While this seems like such a basic statement, how many times have you gone to a company’s website and couldn’t find the telephone number or address of the business without a lot of searching, and sometimes never?
Where Are You?
The point of having a small business website is to get business. Don’t make a potential client or customer search for your contact information, you phone number and email should be highly visible on every page of your website. If your small business has a store front, or any physical location where you want customers to come in, then this address should also be posted along with the phone number and email.
Put the contact information in the header, footer, and on the sidebar of each web page. There is nothing more frustrating for a potential customer than trying to figure out how to get a hold of you. Having easily available contact information also helps the customer feel as if you are a real business.
Who Are You?
Provide a little personality to your website. Pictures and videos can help you do this. If you have a store front or office, take a picture of it and clearly label it as your business.

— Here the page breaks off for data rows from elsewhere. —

(** A pass of [download_ts_segments_with_resume], whatever its outcome. *)
Lemma download_ts_segments_with_resume_trace content base_url completed m3u8_url
    w w' r :
  let plan := segment_plan base_url (manifest_lines content) in
  download_ts_segments_with_resume content base_url completed m3u8_url w = (w', r) ->
  (exists k, wire w' = wire w ++ take k (map fst (pending completed plan)))
  /\ (forall g, g ∉ map snd (pending completed plan) -> disk w' !! g = disk w !! g)
  /\ (forall ts_files, r = Returned ts_files ->
        ts_files = map snd plan
        /\ wire w' = wire w ++ map fst (pending completed plan)).
Proof.
  intros plan Hrun.
  assert (state_readable m3u8_url w \/
          exists e, load_download_state m3u8_url w = (w, Raised e)) as [Hread|[e He]].
  { rewrite load_download_state_eq. unfold state_readable.
    destruct (store w !! get_download_state_filename m3u8_url) as [[|[st|]]|];
      eauto. }
  - rewrite download_ts_segments_with_resume_eq in Hrun by done.
    unfold bind in Hrun.
    match type of Hrun with
    | context [run_plan ?p ?c ?m ?t ?d ?s ?v] =>
        destruct (run_plan p c m t d s v) as [w3 rx] eqn:Hplan
    end.
    apply run_plan_trace in Hplan as (Hk & _ & Hd & Hx). cbn [wire disk] in *.
    destruct rx as [x|e]; unfold ret in Hrun; injection Hrun as <- <-.
    + split; [done|]. split; [done|]. intros ts [= <-].
      destruct (Hx x eq_refl) as [-> ->]. done.
    + split; [done|]. split; [done|]. intros ts [=].
  - unfold download_ts_segments_with_resume in Hrun. unfold bind at 1 in Hrun.
    rewrite He in Hrun. injection Hrun as <- <-.
    split; [exists 0; by rewrite app_nil_r|]. split; [done|]. intros ts [=].
Qed.

(** C2.  In every resume-aware pass the requests made are for segments
    whose file name is not in the completed set, in the order of the
    manifest and at most once each, and a pass that returns has made all of
    them and returns the file names of all segment lines, the [k]-th being
    the name of the [k]-th segment line, completed or not.  With a readable
    state file and every request accepted, the pass does return. *)
Theorem resume_skips_completed (m3u8_content base_url : str)
    (downloaded_segments : gset str) (m3u8_url : str) (w : world) :
  let plan := segment_plan base_url (manifest_lines m3u8_content) in
  (forall w' r,
      download_ts_segments_with_resume m3u8_content base_url
        downloaded_segments m3u8_url w = (w', r) ->
      (exists k, wire w' = wire w ++ take k (map fst (pending downloaded_segments plan)))
      /\ (forall ts_files, r = Returned ts_files ->
            ts_files = map snd plan
            /\ wire w' = wire w ++ map fst (pending downloaded_segments plan)))
  /\ (state_readable m3u8_url w ->
      replies_accepted w (map fst (pending downloaded_segments plan)) ->
      exists w',
        download_ts_segments_with_resume m3u8_content base_url
          downloaded_segments m3u8_url w = (w', Returned (map snd plan)))
  /\ (forall k line,
        segment_lines (manifest_lines m3u8_content) !! k = Some line ->
        map snd plan !! k = Some (segment_filename (urljoin base_url line) k)).
Proof.
  intros plan. split; [|split].
  - intros w' r Hrun.
    apply download_ts_segments_with_resume_trace in Hrun as (Hk & _ & Hx). done.
  - intros Hread Hok.
    rewrite download_ts_segments_with_resume_eq by done. fold plan.
    set (st0 := {| key_downloaded_segments := _; key_total_segments := _ |}).
    set (w0 := World _ _ _ _).
    destruct (run_plan_accepted plan downloaded_segments m3u8_url []
                (key_downloaded_segments (stored_state m3u8_url w)) st0 w0)
      as (w' & Hrun & _).
    + subst w0. cbn. by rewrite lookup_insert_eq.
    + done.
    + exact Hok.
    + exists w'. unfold bind. by rewrite Hrun.
  - intros k line Hk. subst plan. unfold segment_plan.
    rewrite list_lookup_fmap, plan_from_lookup, Hk. done.
Qed.

(** C4 (as amended).  When the path of the URL of the [k]-th segment line
    has no base name, the file name of that segment is [segment_<k>.ts], in
    every run of either fetcher that returns, whatever the completed set,
    the state file and the replies; and a run that raises has touched no
    file outside the names so assigned. *)
Theorem synthetic_name_is_ordinal (m3u8_content base_url : str) (k : nat) (line : str) :
  segment_lines (manifest_lines m3u8_content) !! k = Some line ->
  os_path_basename (urlparse_path (urljoin base_url line)) = [] ->
  let name := py "segment_" ++ str_of_nat k ++ py ".ts" in
  map snd (segment_plan base_url (manifest_lines m3u8_content)) !! k = Some name
  /\ (forall downloaded_segments m3u8_url w w' ts_files,
        download_ts_segments_with_resume m3u8_content base_url
          downloaded_segments m3u8_url w = (w', Returned ts_files) ->
        ts_files !! k = Some name)
  /\ (forall w w' ts_files,
        download_ts_segments m3u8_content base_url w = (w', Returned ts_files) ->
        ts_files !! k = Some name)
  /\ (forall downloaded_segments m3u8_url w w' r,
        download_ts_segments_with_resume m3u8_content base_url
          downloaded_segments m3u8_url w = (w', r) ->
        forall g, g ∉ map snd (segment_plan base_url (manifest_lines m3u8_content)) ->
                  disk w' !! g = disk w !! g).
Proof.
  intros Hk Hbase name.
  assert (map snd (segment_plan base_url (manifest_lines m3u8_content)) !! k
          = Some name) as Hname.
  { unfold segment_plan. rewrite list_lookup_fmap, plan_from_lookup, Hk.
    cbn. unfold segment_filename. by rewrite Hbase. }
  split; [done|]. split; [|split].
  - intros C url w w' ts_files Hrun.
    apply download_ts_segments_with_resume_trace in Hrun as (_ & _ & Hx).
    by rewrite (proj1 (Hx ts_files eq_refl)).
  - intros w w' ts_files Hrun. apply download_loop_returns in Hrun.
    by rewrite Hrun.
  - intros C url w w' r Hrun g Hg.
    apply download_ts_segments_with_resume_trace in Hrun as (_ & Hd & _).
    apply Hd. intros Hin. apply Hg.
    apply list_elem_of_fmap in Hin as (p & -> & Hp).
    apply list_elem_of_fmap. exists p. split; [done|].
    unfold pending in Hp. by apply list_elem_of_filter in Hp as [_ Hp].
Qed.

If you have employees, do a good group photo and post that too. If it is just you, you may want to consider having a professional head-shot done, and get the digital rights to the picture so you can post it on line. Make sure the pictures are clear, and are good shots. You don’t want to project a sloppy, out of focus corporate personality!
Often a short video will allow your customers or clients to meet you before they buy something or hire you to do something. For instance, if you are a handy-man, do a short video on a home maintenance topic…say changing the furnace filter…then make sure to give the phone number or email if they have any questions.
If an instructional video won’t work for your business, why not try a video showcasing a few happy customers? The inexpensive digital video cameras available today make this an inexpensive tool for highlighting your personality, and your business.
What Are You Selling?
Your home page should not be your blog. Blogs are great, but they don’t often highlight exactly what it is you are trying to sell. Your main web page should be a static page or something like the WP-Sticky plugin offered by WordPress found here.
This takes your blog users first to a static page that you can use to describe the business, and or your product or services, with, of course, your phone number, email, and possibly your address. Then they can click on your latest blog post.
As a small business owner you want your homepage to let people know who you are and what you are selling or the service you are offering.
Less is Very Often More
Unless your small business is promoting other companies or people, you will find that putting up two high quality articles or posts per month will get you more than Tweeting or blogging every day. This can be sales or service reminders, or articles written about something that relates to your business that customers might enjoy or get knowledge from.
Do you want your tax account to Tweet you a couple times a day, or would you rather he worked on your taxes and published a few hints or guides each month on how to save receipts or what items might be tax deductible.
Predictable is Better
Don’t get cute or creative with your website navigation. Make it easy on your customers and put the navigation where they expect to find it, at the top of the page or in a left sidebar. And home means Home, and Contact or Contact Us is much better than some clever tab labeled Ravyn’s Nest that no one understands meant this is where your contact information is located.
Keep it predictable so that clients won’t have to search for information and get frustrated with your creative mind.
Links Are Important
You obviously don’t want to advertise the competition, but a small business you know and use or that compliment your offerings is a great tool. Ask these businesses to share links, which means that you put a link and description on your site for their business, and they put one on their website for your business.
Ask For Business
So you’ve got all this information about your business or product on your website, now you need to ask the customer to click here for more information, click for contact information and ask them to contact you, or to click here to buy. You have to be clear in your own mind on what you want each customer to do once they visit your website, and then include several “calls to action” inviting them to do just that.
If you are selling something, sell it. Ask the customer to buy and provide the means for them to do so. If you are providing a service, tell the customer to call or email now for a free quote, or to set up an appointment. Invite them to contact you and they will be more inclined to do so.